Stay safe readers.<3

Tommy POV

It was late at night, Phil and Techno wasn't home, Wilbur was the only one.

My thoughts have been racing, and I couldn't make them stop, I was sobbing uncontrollably,

"you're so worthless."
"You're pathetic."
"You're a Disappointment."
"Losing weight wouldn't hurt."
"You're a failure Tommy"
"you'd be better off dead"
"I'm tired of raising a son like you."

All the things he said, it was running through my head a thousand miles per hour. I can't do this anymore, I can't take it.
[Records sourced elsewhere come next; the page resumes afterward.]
Lemma symrec_global_then_label_witness :
  Symrec.cur_objfmt demo_start = Some "dbg"
  ∧ Symrec.sym_table demo_start !! "main" = None
  ∧ ∃ r1 st1,
      Symrec.symrec_declare (X := demo) "main" Symrec.SYM_GLOBAL (Some 9) demo_start
      = Symrec.Returns r1 st1
      ∧ Symrec.type
          (Symrec.symrec_define_label (X := demo) "main" (Some ".text") None true
             (Symrec.set_location st1 (Some "a.asm") 6)).1
        = Symrec.SYM_LABEL.
Proof.
  split; [reflexivity|]. split; [reflexivity|].
  destruct (symrec_global_then_label (X := demo) "main" (Some 9)
              (Some ".text") None demo_start (Some "a.asm") 6 "dbg"
              eq_refl eq_refl) as (r1 & st1 & E & H).
  cbv zeta in H. destruct H as (_ & Ht & _).
  exists r1, st1. split; [exact E|exact Ht].
Defined.

(** [demo_common_extern]: only the shared slot is destroyed, once, as
    [Common]. *)
Lemma symrec_delete_one_releases_witness :
  Symrec.cur_objfmt demo_start = Some "dbg"
  ∧ ∃ rel st',
      Symrec.symrec_delete_one demo_common_extern demo_start
      = Some (Symrec.Returns rel st')
      ∧ Symrec.data_deleted st' = [(Symrec.SYM_COMMON, 4)].
Proof.
  split; [reflexivity|].
  destruct (symrec_delete_one_releases (X := demo) demo_common_extern
              demo_start "dbg" eq_refl)
    as (rel & st' & E & _ & _ & _ & _ & _ & Hd & _); [discriminate|].
  exists rel, st'. split; [exact E|exact Hd].
Defined.

Lemma symrec_delete_all_empties_witness :
  Symrec.cur_objfmt (demo_run demo_equ_once) = Some "dbg"
  ∧ Symrec.table_equ_ok (Symrec.sym_table (demo_run demo_equ_once))
  ∧ ∃ rel st',
      Symrec.symrec_delete_all (demo_run demo_equ_once)
      = Some (Symrec.Returns rel st')
      ∧ Symrec.sym_table st' = ∅
      ∧ length (List.filter Symrec.is_xfree_sym rel) = 1%nat.
Proof.
  assert (Symrec.table_equ_ok (Symrec.sym_table (demo_run demo_equ_once)))
    as Hok.
  { intros k sym H _.
    change (Symrec.sym_table (demo_run demo_equ_once))
      with (<["x" := {| Symrec.name := "x"; Symrec.type := Symrec.SYM_EQU;
                        Symrec.status := 6; Symrec.visibility := 0;
                        Symrec.filename := Some "a.asm"; Symrec.line := 3;
                        Symrec.value := Symrec.ValExpn (Some (DNum 1));
                        Symrec.of_data_vis_ce := None;
                        Symrec.of_data_vis_g := None |}]>
              (∅ : gmap string (Symrec.symrec (X := demo)))) in H.
    apply lookup_insert_Some in H as [[_ <-]|[_ H]].
    - by eexists.
    - rewrite lookup_empty in H. discriminate. }
  split; [reflexivity|]. split; [exact Hok|].
  destruct (symrec_delete_all_empties (X := demo) (demo_run demo_equ_once)
              "dbg" eq_refl Hok) as (rel & st' & E & Ht & _ & Hl & _).
  exists rel, st'. split; [exact E|]. split; [exact Ht|exact Hl].
Defined.

Lemma declared_payload_destroyed_once_witness :
  Symrec.cur_objfmt demo_start = Some "dbg"
  ∧ Symrec.sym_table demo_start !! "ext" = None
  ∧ ∃ r st1,
      Symrec.symrec_declare (X := demo) "ext" Symrec.SYM_EXTERN (Some 4) demo_start
      = Symrec.Returns r st1
      ∧ ∃ rel st3,
          Symrec.symrec_delete_one (X := demo) r demo_start
          = Some (Symrec.Returns rel st3)
          ∧ Symrec.data_deleted st3 = [(Symrec.SYM_EXTERN, 4)].
Proof.
  split; [reflexivity|]. split; [reflexivity|].
  destruct (declared_payload_destroyed_once (X := demo) "ext"
              Symrec.SYM_EXTERN 4 demo_start demo_start "dbg" eq_refl eq_refl
              eq_refl (or_intror (or_intror eq_refl)))
    as (r & st1 & E & _ & _ & rel & st3 & E3 & Hd).
  exists r, st1. split; [exact E|]. exists rel, st3. split; [exact E3|exact Hd].
Defined.
(** * ExploreX: the in-process rate limiter of [server/security.ts]

    A shallow embedding of [getClientIp] and [createRateLimiter] and the
    proofs of their specification.

    Modelling conventions.
    - JavaScript numbers are taken at integer values in the range where
      double arithmetic is exact ([Date.now()] is an integer number of
      milliseconds; [windowMs] and [max] are integers), so they are [Z] and
      [+], [-], [<=], [Math.max], [Math.min] are those of [Z];
      [x / 1000] is a rational and [Math.ceil] its ceiling; [String(n)] is
      the decimal numeral of [n].
    - Header values reach the program as Latin-1 decoded strings, one
      character per byte: a [string] of 8-bit [ascii] characters.
    - The [Map<string, Bucket>] holds references to [Bucket] objects, which
      the handler mutates in place; the model keeps the map of references
      and the store of objects apart.
    - [Date.now()] is a parameter of each handler call and of each timer
      tick. *)

From Stdlib Require Import Ascii QArith Qround.
From stdpp Require Import gmap strings pretty list fin_maps.

Local Open Scope Z_scope.

(** ** JavaScript strings: [split], [trim], truthiness *)

Module JsString.

(** [s.split(sep)] for a one-character separator: all the fields, in order;
    the result is never empty. *)
Fixpoint split (sep : ascii) (s : string) : list string :=
  match s with
  | EmptyString => [EmptyString]
  | String c s' =>
      if decide (c = sep) then EmptyString :: split sep s'
      else match split sep s' with
           | field :: fields => String c field :: fields
           | [] => [String c EmptyString]
           end
  end.

(** The characters [trim] strips, among the 256 a header can hold: the
    ECMAScript WhiteSpace and LineTerminator code points below 256, that is
    TAB, LF, VT, FF, CR, SPACE and NO-BREAK SPACE. *)
Definition isWhiteSpace (c : ascii) : bool :=
  bool_decide (nat_of_ascii c ∈ [9; 10; 11; 12; 13; 32; 160]%nat).

Fixpoint trimStart (s : string) : string :=
  match s with
  | EmptyString => EmptyString
  | String c s' => if isWhiteSpace c then trimStart s' else s
  end.

Fixpoint trimEnd (s : string) : string :=
  match s with
  | EmptyString => EmptyString
  | String c s' =>
      match trimEnd s' with
      | EmptyString => if isWhiteSpace c then EmptyString else String c EmptyString
      | t => String c t
      end
  end.

Definition trim (s : string) : string := trimEnd (trimStart s).

(** [a || b] on [string | undefined] operands with a string default:
    [undefined] and the empty string are falsy. *)
Definition or_else (a : option string) (b : string) : string :=
  match a with
  | Some (String c s) => String c s
  | Some EmptyString | None => b
  end.

(** [a || b] where [b] may itself be [undefined]. *)
Definition or_opt (a b : option string) : option string :=
  match a with
  | Some (String c s) => a
  | Some EmptyString | None => b
  end.

(** Every character of [s] satisfies [p]. *)
Fixpoint all (p : ascii → bool) (s : string) : bool :=
  match s with
  | EmptyString => true
  | String c s' => p c && all p s'
  end.

(** The last character of a non-empty string. *)
Fixpoint last (s : string) : option ascii :=
  match s with
  | EmptyString => None
  | String c EmptyString => Some c
  | String _ s' => last s'
  end.

Definition first (s : string) : option ascii :=
  match s with
  | EmptyString => None
  | String c _ => Some c
  end.

End JsString.

(** ** The request, as far as the limiter reads it *)

(** A header of [req.headers] is [string | string[] | undefined]. *)
Inductive HeaderValue :=
  | HString (s : string)
  | HArray (l : list string).

Record Socket := { remoteAddress : option string }.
I can't take all the trauma, all the pain I learned when I was too young.

i was twelve when i first wanted to die, i was twelve when i first wished for the sweetness, of oblivion,
for the kiss of the grim reaper,
i was twelve when my world tipped over on itself,
i was twelve when i first felt the cold embrace, the cold embrace of destroying myself.

I had my notes for so long, I had my notes ready for over a month, when I knew I couldn't bare this any longer.

I walked into the bathroom, I was desperately searching for a reason to stay, a reason to stay another day, a reason to not do it.

I looked for that momentarily relief self-harm gave, I dragged the blade across my skin, the red crimson liquid flooded out of my arm,

Yet I felt nothing, it didn't solve the screaming in my brain, this is my breakpoint.

I didn't even bother to bandage my wounds.
I threw on a hoodie, and I  searched around my room for my letters, my vision was blurred by my tears.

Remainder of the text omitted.